Piazza Affari appesantita dai titoli bancari

Partenza cauta per i principali listini del Vecchio Continente nell’ultima seduta della settimana. A Milano le banche frenano il Ftse Mib

 

Nell’ultima seduta della settimana i listini europei aprono in rosso. Il Ftse Mib di Piazza Affari (-0,4%) risente dell’andamento di Mps, Banco Bpm e Popolare di Sondrio. Male la Borsa di Parigi (-0,7%) mentre Francoforte cede lo 0,2%.

Ieri nuova seduta record a Wall Street dopo la diminuzione dei prezzi alla produzione, che hanno seguito il calo dell’inflazione. Anche l’andamento delle richieste di sussidi di disoccupazione, ai massimi da dieci mesi, fa pensare a una Fed che possa andare oltre l’unico taglio dei tassi finora previsto nel 2024.

Sul mercato azionario seduta positiva per Tesla (+2,92%) dopo l’approvazione del maxi compenso di Elon Musk, e per Nvidia (+3,5%) sempre più vicina alla capitalizzazione di Apple e Microsoft.

Nel G7 di Borgo Egnazia, in Puglia, la notizia più importante è stato l’accordo raggiunto dai leader per utilizzare 50 miliardi di euro dai fondi russi congelati per aiutare l’Ucraina. Inoltre, Joe Biden e Volodymyr Zelensky hanno firmato un accordo di sicurezza tra Usa e Ucraina della durata di 10 anni. Secondo il presidente ucraino, l’intesa avvicina l’ingresso di Kiev nella Nato.

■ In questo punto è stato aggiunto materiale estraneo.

(** *** The entry points *)

Lemma trans_wf_at_of i t s : trans_wf n s -> t_seg_tx s !! i = Some t ->
  trans_wf_at n i (eq t) s /\ st_wf n t.
Proof.
  intros (Hn & Hs & Hl & Ht & Hrl & Hr) Hi.
  split; [|by eapply Forall_lookup_1 in Ht]. split; try done; [by exists t|].
  intros j t' _ Hj. by eapply Forall_lookup_1 in Ht.
Qed.

Lemma trans_wf_of i s : (i < CONFIG_BT_MESH_TX_SEG_MSG_COUNT)%nat ->
  trans_wf_at n i (st_wf n) s -> trans_wf n s.
Proof. intros Hi. by apply trans_wf_split. Qed.

(** Every context of a well-formed state can be singled out. *)
Lemma trans_wf_any s : trans_wf n s -> trans_wf_at n 0 (st_wf n) s.
Proof. intros Hs. apply trans_wf_split; [cbv; lia|done]. Qed.
Lemma trans_wf_of_any s : trans_wf_at n 0 (st_wf n) s -> trans_wf n s.
Proof. apply trans_wf_of. cbv. lia. Qed.

Lemma send_seg_ok tx sdu cb s : trans_wf n s -> tx_ok n tx -> is_bytes sdu ->
  stm_ok (send_seg tx sdu cb) (fun r s' => trans_wf n s' /\ tx_ok n (snd r)) s.
Proof.
  intros Hs Htx Hb. unfold send_seg.
  destruct (decide (length sdu < 1)%nat) as [|Hlo]; [by ok_steps|].
  destruct (decide (BT_MESH_TX_SDU_MAX < length sdu)%nat) as [|Hhi]; [by ok_steps|].
  ok_step. ok_step. destruct (find_index _ (t_seg_tx s)) as [i|] eqn:Hi; [|by ok_steps].
  apply find_index_Some in Hi as (t & Hti & Hidle).
  destruct (trans_wf_at_of i t s Hs Hti) as [Hat Ht].
  apply negb_true_iff in Hidle. unfold st_busy in Hidle. apply negb_false_iff, Z.eqb_eq in Hidle.
  assert (i < CONFIG_BT_MESH_TX_SEG_MSG_COUNT)%nat as Hi.
  { rewrite <- (tw_tx_len _ _ _ _ Hat). by eapply lookup_lt_Some. }
  destruct Htx as [Hsub Httl].
  destruct (lookup_lt_is_Some_2 (subs (t_net s)) (tx_sub tx)) as [sub Hlk];
    [by rewrite (tw_subs _ _ _ _ Hat)|].
  ok_step. eapply ok_of_option; [exact Hlk|]. ok_step. eapply mod_tx_eq; [done|]. intros s1 Hs1.
  destruct (seg_tx_start_ok (t_net s) tx (sub_kr_flag sub) (length sdu) cb t Ht Hidle Hsub
    ltac:(lia)) as [Hsend Hsn].
  ok_step. eapply get_tx_eq; [done|]. ok_step. eapply ok_mono.
  { eapply (send_segs_at (length sdu) i 0); [exact Hs1|exact Hsend|by split|done|lia|].
    rewrite Hsn. Z.div_mod_to_equations; lia. }
  cbv beta. intros [r tx'] s2 [Hs2 Htx']. apply (trans_wf_of i _ Hi) in Hs2.
  destruct r; [by ok_steps|]. ok_step. case_if; by ok_steps.
Qed.

Lemma send_unseg_ok tx sdu cb s : trans_wf n s -> tx_ok n tx -> is_bytes sdu ->
  (length sdu <= 19)%nat ->
  stm_ok (send_unseg tx sdu cb) (fun r s' => trans_wf n s' /\ tx_ok n (snd r)) s.
Proof.
  intros Hs Htx Hb Hl. eapply ok_mono; [by apply (send_unseg_at 0 (st_wf n)); [apply trans_wf_any|..]|].
  cbv beta. intros r s' [Hs' Htx']. split; [by apply trans_wf_of_any|done].
Qed.

Lemma ctl_send_ok tx op data sa cb s : trans_wf n s -> tx_ok n tx -> is_bytes data ->
  (length data <= 19)%nat ->
  stm_ok (bt_mesh_ctl_send tx op data sa cb) (fun r s' => trans_wf n s' /\ tx_ok n (snd r)) s.
Proof.
  intros Hs Htx Hb Hl. eapply ok_mono; [by apply (ctl_send_at 0 (st_wf n)); [apply trans_wf_any|..]|].
  cbv beta. intros r s' [Hs' Htx']. split; [by apply trans_wf_of_any|done].
Qed.

Lemma trans_key_ok m sub idx aid key : net_wf m -> trans_key m sub idx = Some (aid, key) ->
  is_block key.
Proof.
  intros Hm. unfold trans_key, bt_mesh_app_key_find. case_if; [intros [= _ <-]; apply Hm|].
  destruct (List.find _ (app_keys m)) as [k|] eqn:Hf; [|done]. cbn.
  apply List.find_some in Hf as [Hin _].
  pose proof (proj1 (List.Forall_forall _ _) (nw_app m Hm) k Hin) as [H0 H1].
  intros [= Hk]. revert Hk. case_if; intros Hk; rewrite Hk in *; done.
Qed.

Lemma trans_send_ok tx msg room cb s : trans_wf n s -> tx_ok n tx -> is_bytes msg ->
  (0 < length msg)%nat -> Z.of_nat (length msg) < 65536 ->
  stm_ok (bt_mesh_trans_send tx msg room cb) (fun r s' => trans_wf n s' /\ tx_ok n (snd r)) s.
Proof.
  intros Hs Htx Hb Hlo Hhi. unfold bt_mesh_trans_send. case_if; [by ok_steps|].
  set (tx1 := if decide (11 < length msg)%nat then _ else tx).
  assert (tx_ok n tx1 /\ tx_sub tx1 = tx_sub tx /\ tx_src tx1 = tx_src tx /\
    (ctx_send_rel (tx_ctx tx1) = false -> (length msg <= 11)%nat)) as (Htx1 & Hs1 & _ & Hrel).
  { unfold tx1. destruct (decide (11 < length msg)%nat); [|split_and!; (done || lia)].
    by split. }
  clearbody tx1. unfold get_net. ok_steps. pose proof Hs as (Hnet & Hn & _).
  destruct Htx1 as [Hsub Httl]. eapply ok_mono.
  { destruct (lookup_lt_is_Some_2 (subs (t_net s)) (tx_sub tx1)) as [sub Hlk]; [lia|].
    eapply (ok_of_option _ sub (fun a s' => s' = s)); [exact Hlk|done]. }
  cbv beta. intros sub s' ->.
  destruct (trans_key (t_net s) sub _) as [[aid key]|] eqn:Hk; [|by ok_steps].
  apply trans_key_ok in Hk; [|done].
  set (ad := if BT_MESH_ADDR_IS_VIRTUAL _ then _ else None).
  assert (from_option is_block True ad) as Had.
  { unfold ad. case_if; [|done]. destruct (label_uuid_get _) eqn:Hl; [|done].
    by eapply label_uuid_ok. }
  set (aszmic := if negb (ctx_send_rel (tx_ctx tx1)) || (room <? 8) then 0 else 1).
  destruct (app_crypt_ok key (ctx_app_idx (tx_ctx tx1) =? BT_MESH_KEY_DEV) aszmic msg ad
    (tx_src tx1) (ctx_addr (tx_ctx tx1)) (seq_num (t_net s)) (BT_MESH_NET_IVI_TX (t_net s))
    Hk Hb ltac:(lia) Had) as (enc & He & Hel & _).
  pose proof (app_encrypt_bytes _ _ _ _ _ _ _ _ _ _ Hk Hb ltac:(lia) Had He).
  change (tx_src (tx1 <| tx_aid := aid |> <| tx_aszmic := aszmic |>)) with (tx_src tx1).
  rewrite He. destruct (ctx_send_rel (tx_ctx tx1)) eqn:Hr.
  - by apply send_seg_ok.
  - apply send_unseg_ok; [done|done|done|]. unfold aszmic in Hel. cbn in Hel. specialize (Hrel eq_refl). lia.
Qed.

Sul versante valutario, si indebolisce ancora l’euro che scambia a 1,072 dollari (da 1,076 di ieri in chiusura). In calo il petrolio, con i contratti future sul Brent in scadenza ad agosto in flessione dello 0,53% a 82,31 dollari al barile, e quelli sul Wti luglio in flessione a 78,1 dollari (-0,66%). In calo dello 0,34% il gas naturale scambiato ad Amsterdam a 35,6 euro al megawattora.